4. Kepercayaan. Selama pandemi, dinas kesehatan perlu membujuk penduduk untuk melakukan sejumlah perubahan perilaku dan mengikuti kebijakan kesehatan yang bertujuan untuk mengendalikan diri seperti melakukan karantina atau melaporkan secara sukarela pengujian medis. Langkah-langkah seperti itu mungkin sulit untuk ditegakkan. Kepercayaan pada lembaga dan pemerintah dapat memainkan peran penting (Lenward, 2020). Informasi terpercaya dan pesan kesehatan masyarakat diperlukan dari para pemimpin nasional dan lembaga kesehatan.

Menghindari Gangguan Stres dan Kecemasan
Pandemi COVID-19 cenderung menjadi pemicu utama, terutama dalam hal kecemasan kronis dan kesulitan ekonomi. Efek tersebut dapat diperburuk oleh kebijakan mengisolasi diri atau social distancing yang dapat meningkatkan isolasi sosial dan berkurangnya hubungan antarindividu. Koneksi sosial membantu orang mengatur emosi, mengatasi stres, dan tetap bertahan selama masa-masa sulit. Sebaliknya, kesepian dan isolasi sosial memperburuk beban stres dan sering menghasilkan efek buruk pada kesehatan mental, kardiovaskular, dan sistem imun tubuh. Distancing memperburuk perasaan kesepian dan dapat menghasilkan konsekuensi kesehatan jangka panjang yang negatif.

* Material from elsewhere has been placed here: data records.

(* ===== verification/Lifecycle.v ===== *)
(** * Starting and stopping the service

    The handlers FastAPI runs when the service starts
    ([start_background_tasks], [init_mcp_client], [orchestrator_startup], in the
    order they are registered) and when it ends ([close_mcp_client]): the tasks
    of the event loop, the variables that hold them, and the shared clients. *)

From S2P Require Import Prelude PyStr PyTime Json Outbox OutboxStore Policy Tasks WriteBuffer Security TaskExec.
Open Scope Z_scope.

(** ** Tasks of the event loop *)

Inductive worker :=
| MindsdbQueueWorker | MindsdbBootstrap | MemoryBankWorker (idx : Z)
| MemoryWriteWorker (idx : Z) (target exclude_target : option string)
| OutboxGcWorker | LettaAutoPruneWorker | SinkRetentionWorker | PathwayWarmerWorker | RecallMonitorWorker
| HotMemoryRollupWorker | TopicRollupWorker | RebuildTopicRollups | SignalRefreshLoop | OverrideRefreshLoop
| TaskSchedulerWorker | AgentTaskWorker (idx : Z).

Inductive task_phase := Live | Done | Failed (e : exn) | Cancelled.

(** What [task_phase] a worker that ended leaves. *)
Definition phase_of {A} (r : result A) : task_phase :=
  match r with Ok _ => Done | Raise e => if is_cancelled e then Cancelled else Failed e end.

Record loop_task := mkLoopTask { job : worker; phase : task_phase }.

(** The global variables that hold tasks. *)
Inductive slot :=
| mindsdb_queue_task | memory_bank_queue_tasks | memory_write_queue_tasks | mindsdb_write_queue_tasks
| letta_write_queue_tasks | outbox_gc_task | letta_auto_prune_task | sink_retention_task
| retrieval_pathway_warmer_task | recall_monitor_task | hot_memory_rollup_task | topic_rollup_task
| task_scheduler_task | agent_task_worker_tasks.
#[export] Instance slot_eq : EqDecision slot.
Proof. solve_decision. Defined.

Inductive client := MCP_CLIENT | QDRANT_CLIENT | QDRANT_CLOUD_CLIENT | MINDSDB_CLIENT | LETTA_CLIENT | LANGFUSE_CLIENT.
#[export] Instance client_eq : EqDecision client.
Proof. solve_decision. Defined.

(** Tasks are named by their place in the loop, in the order of their creation. *)
Record service := mkService {
  loop : list loop_task; slots : slot -> list nat; clients : client -> bool;
  raw_mongo : bool; task_db_ready : bool; mcp_session : option string; dim_cache : list (string * Z);
  sv_outbox : outbox_store; sv_rollups : rollup_buffer; sv_bank : bank_queue; sv_health : task_health;
  sv_log : list log_line; connection_ends : list string }.

Definition set_loop (x : list loop_task) (s : service) : service :=
  mkService x (slots s) (clients s) (raw_mongo s) (task_db_ready s) (mcp_session s) (dim_cache s) (sv_outbox s) (sv_rollups s)
    (sv_bank s) (sv_health s) (sv_log s) (connection_ends s).
Definition set_slot (k : slot) (ids : list nat) (s : service) : service :=
  mkService (loop s) (fun k' => if decide (k' = k) then ids else slots s k') (clients s) (raw_mongo s) (task_db_ready s)
    (mcp_session s) (dim_cache s) (sv_outbox s) (sv_rollups s) (sv_bank s) (sv_health s) (sv_log s) (connection_ends s).
Definition set_clients (x : client -> bool) (s : service) : service :=
  mkService (loop s) (slots s) x (raw_mongo s) (task_db_ready s) (mcp_session s) (dim_cache s) (sv_outbox s) (sv_rollups s)
    (sv_bank s) (sv_health s) (sv_log s) (connection_ends s).
Definition set_raw_mongo (x : bool) (s : service) : service :=
  mkService (loop s) (slots s) (clients s) x (task_db_ready s) (mcp_session s) (dim_cache s) (sv_outbox s) (sv_rollups s)
    (sv_bank s) (sv_health s) (sv_log s) (connection_ends s).
Definition set_db_ready (x : bool) (s : service) : service :=
  mkService (loop s) (slots s) (clients s) (raw_mongo s) x (mcp_session s) (dim_cache s) (sv_outbox s) (sv_rollups s)
    (sv_bank s) (sv_health s) (sv_log s) (connection_ends s).
Definition forget_sessions (s : service) : service :=
  mkService (loop s) (slots s) (clients s) (raw_mongo s) (task_db_ready s) None [] (sv_outbox s) (sv_rollups s)
    (sv_bank s) (sv_health s) (sv_log s) (connection_ends s).
Definition put_outbox (x : outbox_store) (s : service) : service :=
  mkService (loop s) (slots s) (clients s) (raw_mongo s) (task_db_ready s) (mcp_session s) (dim_cache s) x (sv_rollups s)
    (sv_bank s) (sv_health s) (sv_log s) (connection_ends s).
Definition set_buffers (b : rollup_buffer) (q : bank_queue) (s : service) : service :=
  mkService (loop s) (slots s) (clients s) (raw_mongo s) (task_db_ready s) (mcp_session s) (dim_cache s) (sv_outbox s) b
    q (sv_health s) (sv_log s) (connection_ends s).
Definition put_health (x : task_health) (s : service) : service :=
  mkService (loop s) (slots s) (clients s) (raw_mongo s) (task_db_ready s) (mcp_session s) (dim_cache s) (sv_outbox s) (sv_rollups s)
    (sv_bank s) x (sv_log s) (connection_ends s).
Definition set_log (x : list log_line) (s : service) : service :=
  mkService (loop s) (slots s) (clients s) (raw_mongo s) (task_db_ready s) (mcp_session s) (dim_cache s) (sv_outbox s) (sv_rollups s)
    (sv_bank s) (sv_health s) x (connection_ends s).
Definition end_connection (c : string) (s : service) : service :=
  mkService (loop s) (slots s) (clients s) (raw_mongo s) (task_db_ready s) (mcp_session s) (dim_cache s) (sv_outbox s) (sv_rollups s)
    (sv_bank s) (sv_health s) (sv_log s) (connection_ends s ++ [c]).

Definition run_outbox {A} (m : ST outbox_store A) : ST service A := fun s =>
  let '(o, r) := m (sv_outbox s) in (put_outbox o s, r).

(** [asyncio.create_task(w())] *)
Definition create_task (w : worker) : ST service nat := fun s =>
  (set_loop (loop s ++ [mkLoopTask w Live]) s, Ok (length (loop s))).

(** [if enabled and not <slot>: ...], a task for each of the [jobs]. *)
Definition start_slot (enabled : bool) (k : slot) (jobs : list worker) : ST service unit := fun s =>
  if enabled && match slots s k with [] => true | _ => false end
  then (ids <- st_map create_task jobs ;; st_modify (set_slot k ids)) s
  else (s, Ok tt).

(** [range(n)] *)
Definition zrange (n : Z) : list Z := map Z.of_nat (seq 0 (Z.to_nat n)).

Dalam istilah psikologis, kesepian ditafsirkan sebagai keadaan subjektif bahwa seseorang tidak mengalami cukup koneksi sosial, sedangkan isolasi adalah kurangnya interaksi sosial yang objektif. Seseorang dapat diisolasi tetapi tidak kesepian, atau dalam konteks lain gambarannya seperti kesepian di tengah orang banyak. Dengan demikian, istilah ‘social distancing’ mungkin menyiratkan bahwa seseorang perlu menghilangkan interaksi. Istilah alternatif yang berguna mungkin ‘physical distancing’ untuk membantu menyoroti fakta bahwa hubungan sosial dimungkinkan bahkan ketika orang terpisah secara fisik. Interaksi online juga dapat menumbuhkan koneksi baik menerima dan memberi dukungan secara online yang dapat meningkatkan kesejahteraan psikologis. Perhatian khusus harus diberikan untuk membantu orang yang kurang terbiasa dengan teknologi untuk belajar bagaimana memanfaatkan koneksi digital.
Upaya menghadapi pandemi global dalam menghindari stres sama sekali bukan pilihan. Pola pikir sehat dan penilaian terhadap setiap situasi dapat mengubah dampaknya. Menumbuhkan pola pikir sehat dapat meningkatkan kemungkinan ‘stress-related growth’, sebuah fenomena di mana pengalaman yang penuh tekanan berfungsi untuk meningkatkan kekuatan fisiologis, membantu mengatur kembali prioritas yang mengarah pada deep-relationship, dan menghargai arti kehidupan.
Kesimpulan
Penanganan penyakit global COVID-19 memerlukan tindakan mendesak untuk mengurangi dampak yang berpotensi merusak, yaitu tindakan yang dapat didukung oleh ilmu dan edukasi sosial terhadap perubahan perilaku masyarakat. Terkait hal itu, WHO dalam Rimal dan Lapinski (2009) mengatakan bahwa “health communication is seen to have relevance for virtually every aspect of health and well-being, including disease prevention, health promotion and quality of life”. Selain itu, berbagai upaya perlu dibarengi dengan kerja sama dan dukungan antarpihak baik masyarakat, lembaga, maupun pemerintah.
Referensi
Bavel, J.J.V., Baicker, K., Boggio, P.S. 2020. Using social and behavioural science to support COVID-19 pandemic response. Nat Hum Behav.
Lewnard, J.A. 2020. Scientific and ethical basis for social-distancing interventions against COVID-19. The Lancet Infectious Disease.
Rimal, R. N. dan Lapinski, M. K. 2009. Why health communication is important in public health. Bull. World Health Organ, 87:247–247a.
Satya, P.A. 2020. COVID-19 dan Potensi Konflik Sosial. Jurnal Ilmiah Hubungan Internasional.